During the pandemic, indoor gatherings are limited to 10 people to limit the spread of coronavirus.
Police said they responded to a complaint about a loud party at the fraternity house and saw the windows had been covered with black plastic, but officers were able to peer through gaps in the plastic and saw about 50 people inside.
Fraternity members declined to comment Thursday.
On the same night as the fraternity party, police responded to another party and found students trying to run out the back door of the Church Street house when officers arrived. Few of those inside were wearing masks – also mandated statewide by executive order – police said.
Residents there couldn't be reached for comment Thursday.
"I don’t want it to seem like all these students are engaging in this bad behavior," said Chapel Hill Town Council member Tai Huynh, a recent UNC graduate. "There’s a segment of the student community that is engaging in reckless and irresponsible behavior."
At least 13 clusters of coronavirus – a cluster is five or more related cases – have been reported so far, including the latest one in Cobb Residence Hall on Thursday. UNC-Chapel Hill reports that 635 students tested positive for the virus between Aug. 10, when the fall semester started, and Sunday. About 140 students are in isolation or quarantine on campus.

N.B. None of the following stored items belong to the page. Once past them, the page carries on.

Lemma flash_write u vol l buf : flash_ok u vol -> 0 <= l < 2 ^ 31 -> bytes buf ->
  Z.of_nat (length buf) <= usable_leb_size vol -> (ro u = false -> leb g u (vol_id vol) l = None) ->
  exists err u', ubi_eba_write_leb g fuel u vol l buf 0 UBI_UNKNOWN = Some (err, u')
    /\ writes u u' vol l (written (usable_leb_size vol) 0 buf) err.
Proof.
  intros Hok Hl Hb Hn Hnone. destruct (ro u) eqn:Hr.
  - unfold ubi_eba_write_leb. rewrite Hr. do 2 eexists. split; [done|]. by split_and!.
  - pose proof (fl_usable _ _ Hok) as Hu.
    destruct (write_leb_spec g Hg fuel u vol l buf 0 UBI_UNKNOWN (fl_good _ _ Hok Hr) (fl_vol _ _ Hok) Hl Hb ltac:(lia) ltac:(lia)
      (Hnone eq_refl) ltac:(by right; right)) as (err & u' & -> & G & W). do 2 eexists. split; [done|].
    rewrite <- Hu in W. eapply wrote_writes; [done..|]. apply length_written; lia.
Qed.

(** The tail of the buffer is not looked at. *)
Lemma write_st_take (u : dev) vol l buf len used n :
  0 <= len -> len <= n -> ALIGN len (min_io_size g) <= n ->
  ubi_eba_write_leb_st g fuel u vol l buf len UBI_UNKNOWN used
  = ubi_eba_write_leb_st g fuel u vol l (take (Z.to_nat n) buf) len UBI_UNKNOWN used.
Proof.
  intros H0 H1 H2. unfold ubi_eba_write_leb_st. set (k := if l =? used - 1 then _ else _).
  assert (Hk : k <= n) by (unfold k; destruct (_ =? _); lia). clearbody k.
  rewrite !take_take, !Nat.min_l by lia. done.
Qed.

Lemma flash_write_st u vol l buf len used : flash_ok u vol -> 0 <= l < 2 ^ 31 ->
  bytes (take (Z.to_nat (usable_leb_size vol)) buf) -> 0 < len <= usable_leb_size vol ->
  usable_leb_size vol <= Z.of_nat (length buf) -> (ro u = false -> leb g u (vol_id vol) l = None) ->
  exists err u' n, ubi_eba_write_leb_st g fuel u vol l buf len UBI_UNKNOWN used = Some (err, u')
    /\ len <= n <= usable_leb_size vol
    /\ writes u u' vol l (written (usable_leb_size vol) 0 (take (Z.to_nat n) buf)) err.
Proof.
  intros Hok Hl Hb Hlen Hn Hnone. pose proof (fl_usable _ _ Hok) as Hu. pose proof (fl_vol _ _ Hok) as Hv.
  destruct (ro u) eqn:Hr.
  { unfold ubi_eba_write_leb_st. rewrite Hr. do 2 eexists. exists len. split; [done|]. split; [lia|]. by split_and!. }
  assert (Ha : len <= ALIGN len (min_io_size g) <= usable_leb_size vol).
  { destruct (min_io_pow g Hg) as (k & Hk & Hm). destruct (vol_pad _ _ _ Hv) as [_ Hd]. rewrite Hm in *.
    apply ALIGN_bounds; [done|lia|]. rewrite Hu. apply Z.divide_sub_r; [rewrite <- Hm; apply (wf_leb_io g Hg)|done]. }
  rewrite (write_st_take u vol l buf len used (usable_leb_size vol)) by lia.
  set (b := take _ buf) in *. assert (Hbl : Z.of_nat (length b) = usable_leb_size vol) by (unfold b; rewrite length_take; lia).
  destruct (write_st_spec g Hg fuel u vol l b len UBI_UNKNOWN used (fl_good _ _ Hok Hr) Hv Hl Hb ltac:(lia) ltac:(lia)
    (Hnone eq_refl) ltac:(by right; right)) as (err & u' & -> & G & W).
  set (n := if l =? used - 1 then _ else _) in W.
  assert (Hnb : len <= n <= usable_leb_size vol) by (unfold n; destruct (_ =? _); lia). clearbody n.
  exists err, u', n. split; [done|]. split; [done|]. rewrite <- Hu in W.
  replace (take (Z.to_nat n) buf) with (take (Z.to_nat n) b) by (unfold b; rewrite take_take; f_equal; lia).
  eapply wrote_writes; [done..|]. apply length_written; [lia..|]. rewrite length_take. lia.
Qed.

(** Reading, in whatever mode. *)
Lemma flash_read u vol l off len check : flash_ok u vol -> 0 <= off -> 0 <= len -> off + len <= usable_leb_size vol ->
  (forall err buf u', ubi_eba_read_leb g fuel u vol l off len check = Some (err, buf, u') ->
     flash_ok u' vol /\ (forall v n, leb g u' v n = leb g u v n) /\ (err = 0 -> shows (leb g u (vol_id vol) l) off len buf))
  /\ (ro u = false -> exists err buf u', ubi_eba_read_leb g fuel u vol l off len check = Some (err, buf, u')).
Proof.
  intros Hok Ho Hlen Hle. pose proof (fl_usable _ _ Hok) as Hu. destruct (vol_pad _ _ _ (fl_vol _ _ Hok)) as [Hpad _].
  destruct (ro u) eqn:Hr; (split; [|]); try done.
  - intros err buf u' E. destruct (read_leb_frozen g fuel u vol l off len check Hr (err, buf) u' E) as [_ Hf].
    split; [by eapply flash_frozen|]. split; [intros v n; by apply frozen_leb|]. intros ->.
    by apply (read_shows g Hg fuel u vol l off len check buf u'); [apply Hok|done|done|lia|].
  - destruct (read_spec g Hg fuel u vol l off len check (fl_good _ _ Hok Hr) Hr) as (err & buf & u' & -> & G & K & Hs); [lia..|].
    intros ? ? ? [= <- <- <-]. split; [by eapply flash_keeps|]. split; [apply K|done].
  - intros _. destruct (read_spec g Hg fuel u vol l off len check (fl_good _ _ Hok Hr) Hr) as (err & buf & u' & -> & _); [lia..|].
    by do 3 eexists.
Qed.

(** *** The volume table *)

Lemma bytes_vtbl_record r : bytes (r_name r) -> bytes (vtbl_record_bytes r).
Proof.
  intros Hn. unfold vtbl_record_bytes. repeat apply Forall_app_2; try apply be_bytes_bytes; try done.
  - repeat (apply Forall_cons; split); [apply wrap_in_word; lia|by destruct (r_upd_marker r)|done].
  - by apply Forall_replicate.
  - by apply Forall_replicate.
Qed.

Lemma bytes_vtbl_image t : Forall (fun r => bytes (r_name r)) t -> bytes (vtbl_image g t).
Proof.
  intros Ht. unfold vtbl_image. apply Forall_app_2; [|by apply Forall_replicate].
  induction Ht as [|r t Hr Ht IH]; [done|]. cbn [map concat]. apply Forall_app_2; [by apply bytes_vtbl_record|done].
Qed.

(** The marker of a record is one byte. *)
Lemma length_mark_record b r : length (vtbl_record_bytes (mark_record b r)) = length (vtbl_record_bytes r).
Proof. unfold vtbl_record_bytes. rewrite !length_app, !length_be_bytes. done. Qed.

Lemma table_mark t i b : table_ok t ->
  table_ok (<[Z.to_nat i := mark_record b (nth (Z.to_nat i) t empty_vtbl_record)]> t).
Proof.
  intros [Hn Hl]. set (j := Z.to_nat i). destruct (decide (j < length t)%nat) as [Hj|Hj].
  2: { by rewrite list_insert_ge by lia. }
  destruct (lookup_lt_is_Some_2 t j Hj) as [r Hr]. rewrite (nth_lookup_Some _ _ _ _ Hr). split.
  - apply Forall_insert; [done|]. by apply (Forall_lookup_1 _ _ _ _ Hn Hr).
  - unfold vtbl_image in *.
    assert (E : length (concat (map vtbl_record_bytes (<[j := mark_record b r]> t))) = length (concat (map vtbl_record_bytes t))).
    { rewrite <- (take_drop_middle t j r Hr) at 2. rewrite (insert_take_drop t j) by done.
      rewrite !map_app, !concat_app, !length_app. cbn [map concat]. by rewrite !length_app, length_mark_record. }
    rewrite length_app, length_replicate in *. by rewrite E.
Qed.

Lemma flash_change u vol b : flash_ok u vol ->
  exists err u', ubi_change_vtbl_record g fuel u (vol_id vol)
      (Some (mark_record b (nth (Z.to_nat (vol_id vol)) (vtbl u) empty_vtbl_record))) = Some (err, u')
    /\ flash_ok u' vol /\ err <= 0 /\ (ro u = true -> err <> 0)
    /\ forall v n, v <> UBI_LAYOUT_VOLUME_ID -> leb g u' v n = leb g u v n.
Proof.
  intros Hok. pose proof (table_mark _ (vol_id vol) b (fl_table _ _ Hok)) as Ht. destruct (ro u) eqn:Hr.
  - unfold ubi_change_vtbl_record. cbn [default]. set (u1 := set_vtbl _ u). cbn [UBI_LAYOUT_VOLUME_EBS write_copies].
    unfold ubi_eba_unmap_leb. change (ro u1) with (ro u). rewrite Hr. cbn [mbind option_bind negb Z.eqb EROFS Z.opp].
    do 2 eexists. split; [done|]. split; [|by split_and!]. destruct Hok as [H1 H2 H3 H4 H5 H6 H7 H8]. split; try done; [|by destruct H3|by destruct H4].
    intros Hx. unfold u1 in Hx. cbn in Hx. congruence.
  - destruct (change_vtbl_spec g Hg fuel u (vol_id vol) (Some (mark_record b (nth (Z.to_nat (vol_id vol)) (vtbl u) empty_vtbl_record)))
      (fl_good _ _ Hok Hr) (fl_layout _ _ Hok)) as (err & u' & -> & G & Hv & Hp & Ho & _ & _ & Hro & He).
    { apply bytes_vtbl_image, Ht. } { apply Ht. }
    do 2 eexists. split; [done|]. split; [|split; [done|]; split; [congruence|done]].
    eapply flash_good; [exact Hok|done|done|by rewrite Hv|].
    intros l c. rewrite Ho by apply Hok. by eapply fl_len.
Qed.

(** Between two calls there are no works on a device that writes. *)
Lemma flash_flush u vol : flash_ok u vol ->
  (forall err u', ubi_wl_flush g fuel u = Some (err, u') ->
     flash_ok u' vol /\ err <= 0 /\ forall v n, leb g u' v n = leb g u v n)
  /\ (ro u = false -> ubi_wl_flush g fuel u = Some (0, u)).
Proof.
  intros Hok. assert (Hw : ro u = false -> ubi_wl_flush g fuel u = Some (0, u)).
  { intros Hr. destruct (fl_good _ _ Hok Hr) as (_ & (Hw & _) & _).
    assert (Hf : flush_loop g fuel (length (works (wl u))) u = Some (0, u)) by (by rewrite Hw; cbn; rewrite Hw).
    unfold ubi_wl_flush. rewrite Hf. exact Hf. }
  split; [|done]. intros err u' E. destruct (ro u) eqn:Hr.
  - destruct (flush_frozen g fuel u Hr err u' E) as [He Hf].
    split; [by eapply flash_frozen|]. split; [done|]. intros v n. by apply frozen_leb.
  - rewrite Hw in E by done. by simplify_eq.
Qed.

(** On a device that writes every call has a result. *)
Lemma call_returns u vol : flash_ok u vol -> ro u = false ->
  is_Some (ubi_wl_flush g fuel u) /\ forall l off len check,
    (is_Some (ubi_eba_unmap_leb g fuel u vol l))
    /\ (0 <= off -> 0 <= len -> off + len <= usable_leb_size vol -> is_Some (ubi_eba_read_leb g fuel u vol l off len check)).
Proof.
  intros Hok Hr. split; [destruct (flash_flush u vol Hok) as [_ ->]; done|]. intros l off len check. split.
  - destruct (flash_unmap u vol l Hok) as (? & ? & -> & _). done.
  - intros Ho Hl Hle. destruct (flash_read u vol l off len check Hok Ho Hl Hle) as [_ Hx].
    destruct (Hx Hr) as (? & ? & ? & ->). done.
Qed.

(** *** What is seen of an erase block *)

Lemma view_none off len : UbiSpec.view None off len = replicate (Z.to_nat len) 0xff.
Proof.
  unfold UbiSpec.view. apply list_eq. intros i. rewrite list_lookup_fmap. destruct (decide (i < Z.to_nat len)%nat).
  - rewrite lookup_seq_lt, lookup_replicate_2 by done. cbn. by destruct (_ + _)%nat.
  - rewrite lookup_seq_ge by lia. symmetry. apply lookup_ge_None_2. rewrite length_replicate. lia.
Qed.

Lemma view_sub c off len : 0 <= off -> 0 <= len -> off + len <= Z.of_nat (length c) ->
  UbiSpec.view (Some c) off len = sub c (Z.to_nat off) (Z.to_nat len).
Proof.
  intros Ho Hl Hle. unfold UbiSpec.view, sub. apply list_eq. intros i. rewrite list_lookup_fmap.
  destruct (decide (i < Z.to_nat len)%nat).
  - rewrite lookup_seq_lt, lookup_take_lt, lookup_drop by done. cbn.
    destruct (lookup_lt_is_Some_2 c (Z.to_nat off + i) ltac:(lia)) as [x Hx]. rewrite Hx. f_equal. by apply nth_lookup_Some.
  - by rewrite lookup_seq_ge, lookup_take_ge by lia.
Qed.

Lemma view_written n buf len : Z.of_nat (length buf) <= n -> 0 <= len <= n ->
  UbiSpec.view (Some (written n 0 buf)) 0 len = UbiSpec.view (Some buf) 0 len.
Proof.
  intros Hb Hl. unfold UbiSpec.view. apply map_ext_in. intros i Hi%in_seq. cbn [default id Z.to_nat]. rewrite !Nat.add_0_l.
  unfold written, overwrite. rewrite take_0, Nat.add_0_l. cbn [app id]. destruct (decide (i < length buf)%nat).
  - rewrite app_nth1 by lia. done.
  - rewrite app_nth2, (nth_overflow buf) by lia.
    rewrite nth_lookup, lookup_drop, lookup_replicate_2 by lia. done.
Qed.

Lemma shows_view u vol l off len buf : flash_ok u vol -> 0 <= off -> 0 <= len -> off + len <= usable_leb_size vol ->
  shows (leb g u (vol_id vol) l) off len buf -> buf = UbiSpec.view (leb g u (vol_id vol) l) off len.
Proof.
  intros Hok Ho Hl Hle. pose proof (fl_len _ _ Hok l) as Hc. destruct (leb g u (vol_id vol) l) as [c|]; cbn [shows].
  - specialize (Hc c eq_refl). intros Hs. rewrite view_sub by lia. apply Hs. lia.
  - by rewrite view_none.
Qed.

All UNC-Chapel Hill students were required to sign statements before returning to class that they would wear masks on campus, limit the size of gatherings, practice social distancing and abide by other rules designed to keep the virus in check. Chancellor Kevin Guskiewicz acknowledged last week when he called for shifting classes online that too many students didn't hold up their end of the deal.
Chapel Hill officials have pressed for weeks for the university to take a tougher stance on students breaking the rules and putting community health at risk.
But some still worry that charging students will only create ill will in the town.
"I believe we should continue to focus on education as our message and continuing to push the university to collaborate effectively," Town Councilwoman Karen Stegman said in an email Wednesday to other council members. "I am concerned about the increasing tension between students and non-students and believe the role of the Town should be to actively promote cooperation in the community."
"Ultimately, the purpose of police involvement should be deterrence rather than punishment," Town Councilman Michael Parker responded in an email. "Thus, letting folks – whether students, year-round residents or anyone else – know that failure to follow the rules (after the use of warnings and the like) will have consequences."
Huynh said Chapel Hill officials want UNC-Chapel Hill to discipline students for violations.
"There are universities across the country who are dealing with this exact same situation, and we seeing that those universities are employing much more punitive measures for students that are repeat offenders, like suspensions and things like that," he said.
Guskiewicz and other administrators put fraternities and sororities on notice a few weeks ago that they could lose university funding and access to campus facilities and that leaders could be expelled for violations. They sent another letter to the organizations on Monday, warning that the groups need to cooperate with public health officials regarding virus tests and contact tracing.
"We have dealt with, and are dealing with, several dozen cases arising from conduct on and off campus," he said. "We can assure you that the University, working alongside these county and state agencies, will do all we can to achieve student compliance."
"There are real consequences to that, especially in the midst of a global pandemic," he said.